Gambar 1: struktur virus HIV-1
Ada dua tipe HIV yang dikenal yakni HIV-1 dan HIV-2. Epidemi HIV global
terutama disebabkan oleh HIV-1 sedangkan tipe HIV-2 tidak terlalu luas
penyebarannya. Tipe yang terakhir ini hanya terdapat di Afrika Barat dan
beberapa negara Eropa yang berhubungan erat dengan Afrika Barat7.
2.4 PATOGENESIS
Limfosit CD4+ (sel T helper atau Th) merupakan target utama infeksi HIV
karena virus mempunyai afinitas terhadap molekul permukaan CD4. Limfosit
CD4+ berfungsi mengkoordinasikan sejumlah fungsi imunologis yang penting
sehingga bila terjadi kehilangan fungsi tersebut maka dapat menyebabkan
gangguan imun yang progresif1.
Namun beberapa sel lainnya yang dapat terinfeksi yang ditemukan secara in
vitro dan invivo adalah megakariosit, epidermal langerhans, peripheral dendritik,
folikular dendritik, mukosa rectal, mukosa saluran cerna, sel serviks, mikrogilia,
astrosit, sel trofoblast, limfosit CD8, sel retina dan epitel ginjal7.
Infeksi HIV terjadi melalui molekul CD4 yang merupakan reseptor utama
HIV dengan bantuan ko-reseptor kemokin pada sel T atau monosit, atau melalui
kompleks molekul adhesi pada sel dendrit. Kompleks molekul adhesi ini dikenal
sebagai dendritic-cell specific intercellular adhesion molecule-grabbing
nonintegrin (DC-SIGN). Akhir-akhir ini diketahui bahwa selain molekul CD4 dan
ko-reseptor kemokin, terdapat integrin 47 sebagai reseptor penting lainnya
untuk HIV. Antigen gp120 yang berada pada permukaan HIV akan berikatan
dengan CD4 serta ko-reseptor kemokin CXCR4 dan CCR5, dan dengan mediasi
antigen gp41 virus, akan terjadi fusi dan internalisasi HIV. Di dalam sel CD4,
sampul HIV akan terbuka dan RNA yang muncul akan membuat salinan DNA
dengan bantuan enzim transkriptase reversi. Selanjutnya salinan DNA ini akan
berintegrasi dengan DNA pejamu dengan bantuan enzim integrase. DNA virus
yang terintegrasi ini disebut sebagai provirus. Setelah terjadi integrasi, provirus
ini akan melakukan transkripsi dengan bantuan enzim polimerasi sel host menjadi
mRNA untuk selanjutnya mengadakan transkripsi dengan protein-protein struktur
sampai terbentuk protein. mRNA akan memproduksi semua protein virus.

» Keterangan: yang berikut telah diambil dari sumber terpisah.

(** * Multi-hop dataset translation with on-disk caching

    A shallow embedding of [data_tools/dataset_processers.py] and of the
    loader it relies on ([data_tools/dataset_loaders.py]): the chunked
    translation of one text, the cache lookup of the orchestrator, the
    hop-by-hop translation loop and its cache writes.

    The file system is a finite map from paths to parsed JSON arrays.  The
    external collaborators (the settings constants, the cache-file naming
    function, the dataset class conversions and the translation library)
    are the fields of an [Environment].  Exceptions and effects are threaded
    through a small state-and-trace monad. *)

From Stdlib Require Import ZArith List String Ascii Lia.
From stdpp Require Import gmap strings list sorting.

(* String literals are read as [string]; every other notation keeps its
   list or nat meaning, and [+:+] appends strings. *)
Open Scope string_scope.
Open Scope list_scope.
Open Scope nat_scope.

(** ** Data model *)

(** Modelled from the spec: the class [DatasetElement] of
    [data_tools/dataset_class.py], which is not among the sources.  The
    spec gives it the fields id, text and label/category; the pipeline
    reads and assigns [id] and [text] and carries the label along. *)
Record DatasetElement := mkElement {
  id : string;
  text : string;
  category : string
}.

Genomik RNA dan protein virus ini akan membentuk partikel virus yang
nantinya akan menempel pada bagian luar sel. Melalui proses budding pada
permukaan membran sel, virion akan dikeluarkan dari sel inang dalam keadaan
matang. Sebagian besar replikasi HIV terjadi di kelenjar getah bening, bukan di
peredaran darah tepi1.
2.5 PENULARAN
Infeksi HIV terjadi melalui tiga jalur transmisi utama yakni transmisi melalui
mukosa genital (hubungan seksual) transmisi langsung ke peredaran darah melalui
jarum suntik yang terkontaminasi atau melalui komponen darah yang
terkontaminasi, dan transmisi vertikal dari ibu ke janin. CDC pernah melaporkan
adanya penularan HIV pada petugas kesehatan.
2.6 PATOFISIOLOGIS
Dalam tubuh ODHA, partikel virus bergabung dengan DNA sel pasien,
sehingga satu kali seseorang terinfeksi HIV, seumur hidup ia akan tetap terinfeksi.

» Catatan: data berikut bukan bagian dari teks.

Lemma update_spec h st node config tr config' :
  update cls config' (settled' h st node Mounted config tr) =
    Ok (tt, settled' h st node Mounted config'
              (tr ++ react_trace config (ParentRender config'))).
Proof.
  unfold update, settled. repeat mstep.
  unfold should_update. cbn [extends_PureComponent HotKeysWrapper andb].
  rewrite (shallowEqual_refl st), andb_true_r. unfold react_trace.
  destruct (decide (props_of_config config = props_of_config config'))
    as [E|E].
  - rewrite E, shallowEqual_refl. cbn [negb]. mstep.
    rewrite flush_empty. by rewrite app_nil_r.
  - rewrite shallowEqual_false by done. cbn [negb].
    erewrite bind_Ok by apply rerender_eq.
    by rewrite flush_empty.
Qed.

Lemma unmount_spec h st node config tr :
  unmount cls (settled' h st node Mounted config tr) =
    Ok (tt, settled' h st node TornDown config
              (tr ++ react_trace config Teardown)).
Proof.
  unfold unmount, settled. repeat mstep. cbn [from_option].
  rewrite target_refs_view.
  erewrite bind_Ok by apply call_refs_setRef. reflexivity.
Qed.

Lemma react_torn_down s h st node config tr :
  react cls s (settled' h st node TornDown config tr) =
    Ok (tt, settled' h st node TornDown config tr).
Proof. reflexivity. Qed.

Lemma run_torn_down ss h st node config tr :
  run cls ss (settled' h st node TornDown config tr) =
    Ok (tt, settled' h st node TornDown config tr).
Proof.
  induction ss as [|s ss IH]; [reflexivity|].
  cbn [run]. erewrite bind_Ok by apply react_torn_down. exact IH.
Qed.

Lemma run_spec ss h st node config tr :
  run cls ss (settled' h st node Mounted config tr) =
    Ok (tt, settled' h st node (outcome config ss).1 (outcome config ss).2
              (tr ++ run_trace config ss)).
Proof.
  revert config tr. induction ss as [|[config'|] ss IH]; intros config tr.
  - cbn [run outcome run_trace fst snd]. by rewrite app_nil_r.
  - cbn [run outcome run_trace].
    erewrite bind_Ok by (unfold react; mstep; apply update_spec).
    rewrite IH. by rewrite app_assoc.
  - cbn [run outcome run_trace fst snd].
    erewrite bind_Ok by (unfold react; mstep; apply unmount_spec).
    apply run_torn_down.
Qed.

Lemma lifetime_spec h config node ss :
  nullish node = false →
  lifetime cls config (Some node) ss (boot h) =
    Ok (tt, settled' (<[fresh (dom h) := ∅]> h) (activated_state h node)
              node (outcome config ss).1 (outcome config ss).2
              (mount_trace h node ++ run_trace config ss)).
Proof.
  intros Hn. unfold lifetime.
  erewrite bind_Ok by (by apply mount_spec). apply run_spec.
Qed.

End Wrapper.

(** ** The trace of a life *)

Section Traces.

Implicit Types (f : event → bool) (tr : list event) (ss : list stimulus).

Lemma count_app f tr1 tr2 :
  count f (tr1 ++ tr2) = count f tr1 + count f tr2.
Proof. unfold count. by rewrite List.filter_app, length_app. Qed.

(** Between activation and teardown the trace only grows by renders and
    by the detaching call of the ref. *)
Lemma run_trace_passive config ss :
  Forall (λ e, e = EHook Hrender ∨ e = ERefCall "_setRef" VNull)
    (run_trace config ss).
Proof.
  revert config. induction ss as [|[config'|] ss IH]; intros config.
  - constructor.
  - cbn [run_trace react_trace]. apply Forall_app. split; [|apply IH].
    case_decide; [constructor|].
    constructor; [by left | constructor].
  - cbn [run_trace react_trace]. constructor; [by right | constructor].
Qed.

Lemma filter_passive f tr :
  f (EHook Hrender) = false → f (ERefCall "_setRef" VNull) = false →
  Forall (λ e, e = EHook Hrender ∨ e = ERefCall "_setRef" VNull) tr →
  List.filter f tr = [].
Proof.
  intros Hr Hd. induction 1 as [|e tr [->| ->] _ IH].
  - reflexivity.
  - cbn [List.filter]. by rewrite Hr.
  - cbn [List.filter]. by rewrite Hd.
Qed.

Lemma count_passive f tr :
  f (EHook Hrender) = false → f (ERefCall "_setRef" VNull) = false →
  Forall (λ e, e = EHook Hrender ∨ e = ERefCall "_setRef" VNull) tr →
  count f tr = 0.
Proof. intros Hr Hd Htr. unfold count. by rewrite filter_passive. Qed.

(** The trace of a mount, filtered: the tail the state change decides
    is a render or nothing. *)
Lemma filter_mount_trace f h node :
  f (EHook Hrender) = false →
  List.filter f (mount_trace h node) =
    List.filter f
      [ EHook Hconstructor; EAlloc (fresh (dom h));
        ERefCall "_setRef" node; EHook HcomponentDidMount;
        EGet node "hotKeyHandlers"; ESetState (activated_state h node) ].
Proof.
  intros Hr. unfold mount_trace. rewrite List.filter_app.
  assert (List.filter f
            (if decide (captured h node = VObj (fresh (dom h)))
             then [] else [EHook Hrender]) = []) as ->.
  { case_decide; [reflexivity|]. cbn [List.filter]. by rewrite Hr. }
  rewrite app_nil_r. cbn [List.filter]. by rewrite Hr.
Qed.

Lemma mount_trace_renders h node :
  count (is_hook Hrender) (mount_trace h node) =
    if decide (captured h node = VObj (fresh (dom h))) then 1 else 2.
Proof. unfold mount_trace. by case_decide. Qed.

Lemma run_trace_renders config ss :
  (count (is_hook Hrender) (run_trace config ss) ≤ parent_renders ss)%nat.
Proof.
  revert config. unfold parent_renders.
  induction ss as [|[config'|] ss IH]; intros config.
  - reflexivity.
  - cbn [run_trace react_trace List.filter is_parent_render length].
    rewrite count_app.
    specialize (IH config').
    assert (count (is_hook Hrender) [EHook Hrender] = 1) as E1
      by reflexivity.
    assert (count (is_hook Hrender) [] = 0) as E0 by reflexivity.
    case_decide; [rewrite E0 | rewrite E1]; lia.
  - cbn [run_trace react_trace].
    assert (count (is_hook Hrender) [ERefCall "_setRef" VNull] = 0) as ->
      by reflexivity.
    lia.
Qed.

End Traces.

(** ** The properties handed to the dispatch unit *)

Lemma dispatch_props_lookup keyMap handlers (extra : obj) k :
  dispatch_props keyMap handlers extra !! k =
    match extra !! k with
    | Some v => Some v
    | None => internal keyMap handlers k
    end.
Proof.
  unfold dispatch_props. rewrite object_spread_lookup.
  destruct (extra !! k); [reflexivity|]. unfold internal.
  repeat case_decide; subst; by simplify_map_eq.
Qed.

(** What [createElement] keeps of a [config] once a child is given. *)
Lemma createElement_props_lookup type config child k :
  k ∉ RESERVED_PROPS → k ≠ "children" →
  el_props (createElement type config [child]) !! k = config !! k.
Proof.
  intros Hr Hc. cbn [createElement el_props].
  rewrite lookup_delete_ne by done.
  rewrite props_of_config_lookup. by rewrite decide_False.
Qed.

(** C1: on every render the object [props] handed to the dispatch unit is
    the literal [{keyMap, handlers: this.state.handlers, component:
    "document-fragment"}] with [componentProps] spread last.  An own key of
    [componentProps] carries the value [componentProps] gives it, also
    when the key is [keyMap], [handlers] or [component]; every other key
    keeps the entry of the literal.  The element built from [props]
    holds these entries under every key React does not reserve. *)
Theorem dispatch_props_ordered_merge keyMap componentProps Component
    (w : world) :
  let handlers := default VUndef (state (w_this w) !! "handlers") in
  let extra := own_props (w_heap w) componentProps in
  ∃ props target,
    render keyMap componentProps Component w
      = Ok (createElement HotKeys props [target], w)
    ∧ props = dispatch_props keyMap handlers extra
    ∧ (∀ k v, extra !! k = Some v → props !! k = Some v)
    ∧ (∀ k, extra !! k = None → props !! k = internal keyMap handlers k)
    ∧ (∀ k, k ∉ RESERVED_PROPS → k ≠ "children" →
         el_props (createElement HotKeys props [target]) !! k = props !! k).
Proof.
  intros handlers extra.
  exists (dispatch_props keyMap handlers extra),
    (createElement Component
       (target_config (own_setRef (w_this w)) (props (w_this w))) []).
  split; [apply render_eq|]. split; [reflexivity|].
  clearbody handlers extra.
  split; [|split].
  - intros k v Hk. by rewrite dispatch_props_lookup, Hk.
  - intros k Hk. by rewrite dispatch_props_lookup, Hk.
  - intros k Hr Hc. by apply createElement_props_lookup.
Qed.

(** P3, P4 and the scenario of the specification on concrete heaps: the
    dispatch unit gets the key map, the target's handler map and the fragment
    container; with [componentProps = {component: "span", foo: "bar"}] it
    gets [foo] next to the computed entries and ["span"] in place of
    ["document-fragment"]. *)
Example dispatch_props_scenario :
  ∃ w tree,
    lifetime (HotKeysWrapper ACTION_KEY_MAP VUndef BasicBox) caller
      (Some target) [] (boot h_basic) = Ok (tt, w)
    ∧ w_tree w = Some tree
    ∧ el_props tree =
        {[ "keyMap" := ACTION_KEY_MAP; "handlers" := VObj 2%positive;
           "component" := VStr "document-fragment" ]}.
Proof.
  rewrite lifetime_spec by reflexivity.
  eexists _, _. split; [reflexivity|]. split; [reflexivity|].
  vm_compute. reflexivity.
Qed.

Example dispatch_props_span :
  ∃ w tree,
    lifetime (HotKeysWrapper ACTION_KEY_MAP options BasicBox) caller
      (Some target) [] (boot (with_span h_basic)) = Ok (tt, w)
    ∧ w_tree w = Some tree
    ∧ el_props tree =
        {[ "keyMap" := ACTION_KEY_MAP; "handlers" := VObj 2%positive;
           "component" := VStr "span"; "foo" := VStr "bar" ]}.
Proof.
  rewrite lifetime_spec by reflexivity.
  eexists _, _. split; [reflexivity|]. split; [reflexivity|].
  vm_compute. reflexivity.
Qed.

(** ** The factory *)

(** C8: applying [withHotKeys(keyMap, componentProps)] and then the
    result to [Component] returns the class and nothing else: for all
    arguments (any [keyMap], [componentProps] absent or not an object) no
    exception is raised and the heap, the instance, the update queue and
    the trace are as before.  What can fail fails when the class is
    mounted: on a target that gives no instance, mounting raises. *)
Theorem withHotKeys_definitional keyMap componentProps Component
    (w w' : world) :
  ∃ wrap,
    withHotKeys keyMap componentProps w = Ok (wrap, w)
    ∧ wrap Component w'
        = Ok (HotKeysWrapper keyMap componentProps Component, w')
    ∧ ∀ h config,
        mount (HotKeysWrapper keyMap componentProps Component) config None
          (boot h) = Throw TypeError.
Proof.
  eexists. split; [reflexivity|]. split; [reflexivity|].
  intros h config. apply mount_without_node.
Qed.

(** ** Activation without an instance *)

Lemma componentDidMount_guard (w : world) :
  componentDidMount w = Throw TypeError ↔ nullish (_ref (w_this w)) = true.
Proof.
  destruct w as [h [p s r b] q t ph tr n]. cbn [w_this _ref].
  destruct (nullish r) eqn:Hr.
  - by rewrite componentDidMount_throw.
  - by rewrite componentDidMount_eq.
Qed.

(** C10: [componentDidMount] reads [this._ref.hotKeyHandlers] with no
    guard: it raises a [TypeError] exactly when [this._ref] is [null] or
    [undefined].  Mounting therefore completes only when the host hands the
    ref callback an instance; when it hands [null] or [undefined], or never
    calls the ref, mounting raises the [TypeError]. *)
Theorem activation_needs_instance keyMap componentProps Component h config
    (node : option val) :
  let cls := HotKeysWrapper keyMap componentProps Component in
  (∀ w, componentDidMount w = Throw TypeError
        ↔ nullish (_ref (w_this w)) = true)
  ∧ match node with
    | Some v =>
        if nullish v then mount cls config node (boot h) = Throw TypeError
        else ∃ w, mount cls config node (boot h) = Ok (tt, w)
                  ∧ w_phase w = Mounted
    | None => mount cls config node (boot h) = Throw TypeError
    end.
Proof.
  intros cls. split; [apply componentDidMount_guard|].
  destruct node as [v|]; [|apply mount_without_node].
  destruct (nullish v) eqn:Hv; [by apply mount_nullish_node|].
  eexists. split; [by apply mount_spec|reflexivity].
Qed.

Sebagian berkembang masuk tahap AIDS pada 3 tahun pertama, 50%
berkembang menjadi pasien AIDS sesudah 10 tahun, dan sesudah 13 tahun
hampir semua orang yang terinfeksi HIV menunjukkan gejala AIDS, dan
kemudian meninggal. Perjalanan penyakit tersebut menunjukkan gambaran
penyakit yang kronis, sesuai dengan perusakan sistem kekebalan tubuh yang juga
bertahap1.
Dari semua orang yang terinfeksi HIV, lebih dari separuh akan menunjukkan
gejala infeksi primer yang timbul beberapa hari setelah infeksi dan berlangsung
selama 2-6 minggu. Gejala yang terjadi adalah demam, nyeri menelan,
pembengkakan kelenjar getah bening, ruam, diare, atau batuk dan gejala-gejala ini
akan membaik dengan atau tanpa pengobatan1.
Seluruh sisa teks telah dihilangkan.